E o currículo esquecido será aquele que não integra problemáticas que fazem parte do mundo dos alunos, seja as que os afetam pessoalmente, seja as que dizem respeito a situações que lhes são comuns, no quadro de uma globalidade partilhada.

Muito embora a perspetiva instrumental de currículo ligada aos resultados tenha um lugar proeminente nas escolas, sendo valorizada socialmente, e cada vez mais fomentada pelas políticas de partilha de conhecimento, a pandemia pode representar uma oportunidade para discutir o significado das aprendizagens, equilibrando os lados cognitivo e social da escola.

Nessa urgente reconstrução de propostas curriculares, não se poderá ignorar que há crianças e jovens que tiveram perdas significativas de aprendizagens, que estiveram sujeitos a experiências emocionais e psicológicas muito diversas e que estiveram desligados da relação pedagógica por muito tempo. Mesmo com o regresso ao ensino presencial, o uso da máscara continuou a produzir limitações pedagógicas muito significativas.

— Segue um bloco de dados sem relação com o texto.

Lemma stage_split ctx req s s' :
  NodeStageVolume d n isKataNode DiskSkuMap others ctx req s = (Ok (), s') →
  stage_VolumeId req ∉ locks (volumeLocks s) ∧
  ∃ cap fstype flags, check_stage req = Ok (cap, (fstype, flags)) ∧
  (kataSupported n isKataNode = true ∧ GetBlock cap = None ∧
   druns (IsVolumeMountedByID others (stage_VolumeId req)) (Ok true) s s' ∨
   ∃ lun qadAttached dev,
     druns (stage_lun d n others ctx req) (Ok (lun, qadAttached)) s s' ∧
     (qadAttached = false → stage_PublishContext req !! consts.LUN = Some lun) ∧
     druns (getDevicePathWithLUN others lun) (Ok dev) s s' ∧
     (is_Some (GetBlock cap) ∨ staged req dev fstype flags s s')).
Proof.
  unfold NodeStageVolume. intros ([cap [fstype flags]] & s0 & [Hc ->]%lift_ok & Hx)%bind_ok.
  apply with_volume_lock_ok in Hx as (Hin & s2 & Hx & ->). split; [done|].
  exists cap, fstype, flags. split; [done|]. set (s1 := set_volumeLocks _ s) in Hx.
  change (ctrl s) with (ctrl s1).
  apply bind_ok in Hx as (assigned & s3 & H3 & Hx).
  assert (L3 : later (ctrl s1) (ctrl s3)) by nlater H3.
  destruct assigned; [left|right].
  { injection Hx as <-. unfold kata_staged in H3. destruct (kataSupported n isKataNode); [|done]. cbn [andb] in H3.
    case_bool_decide as Hb; [|done]. apply status_on_ok in H3. split_and!; [done..|].
    by apply (druns_mono _ _ _ _ s1 s1 s3 s3); [reflexivity..|apply druns_here]. }
  apply bind_ok in Hx as ([lun qad] & s4 & H4 & Hx).
  assert (L4 : later (ctrl s3) (ctrl s4)) by nlater H4.
  assert (L5 : later (ctrl s4) (ctrl s2)) by nlater Hx.
  apply stage_device_ok in Hx as (dev & Hdev & Hst). exists lun, qad, dev.
  assert (L : later (ctrl s1) (ctrl s4)) by (by trans (ctrl s3)). split_and!.
  - by apply (druns_mono _ _ _ _ s s3 s4 _); [exact L3|exact L5|apply druns_here].
  - intros ->. by eapply stage_lun_given.
  - by eapply (druns_mono _ _ _ _ s s4 s2); [exact L|reflexivity|].
  - destruct Hst as [?|Hst]; [by left|right]. by eapply (staged_mono _ _ _ _ s s4 s2); [exact L|reflexivity|].
Qed.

Se o ensino remoto de emergência foi uma realidade bem exigente para professores, alunos e pais, com a mudança imediata para o online e para outros recursos educativos, é indubitável que a escola jamais será a mesma. Os modelos híbridos de educação já fazem parte do currículo, podendo ser discutido se os modelos digitais já chegaram ao seu núcleo ou se estarão — ou permanecerão — nas suas margens.

A escola como ecrã tem as suas vantagens inquestionáveis, mas as emoções e a participação humana continuarão a ser o centro da pedagogia, por maior que seja o sonho de a tecnologia substituir o que de mais pessoal e singular existe na relação pedagógica, individualizando e parametrizando algoritmicamente percursos de aprendizagem, finalmente libertados de um currículo baseado em standards.

Porém, já não se trata de um período de transição da escola para um mundo digital, pois não há regresso à escola que existia, sendo prioritário incorporar as tecnologias digitais nas formas de aprender e ensinar, com alterações significativas na abordagem do conhecimento e nos procedimentos de avaliação.

Um currículo para tempos de crise é algo que já faz parte do quotidiano, não sendo possível ignorar os problemas sociais que as pessoas enfrentam num mundo de desigualdades.

Para isso, será fundamental que na escola sejam proporcionados projetos, ações e ideias que reforcem atitudes de autorreflexão crítica, na medida em que o currículo tem de responder aos assuntos do presente, mediante uma ontologia do discurso de verdade, questionando a pertinência de uma educação pragmática, enquanto solução de todos os problemas, e reconhecendo que a pandemia é uma crise curricular porque é uma crise humanitária.

Assim, a pessoa, que é o aluno, estará no centro do currículo, sem esquecer que, com a pandemia, ocorreu uma aprendizagem – individual e coletiva – de como sobreviver física, psicológica e educacionalmente.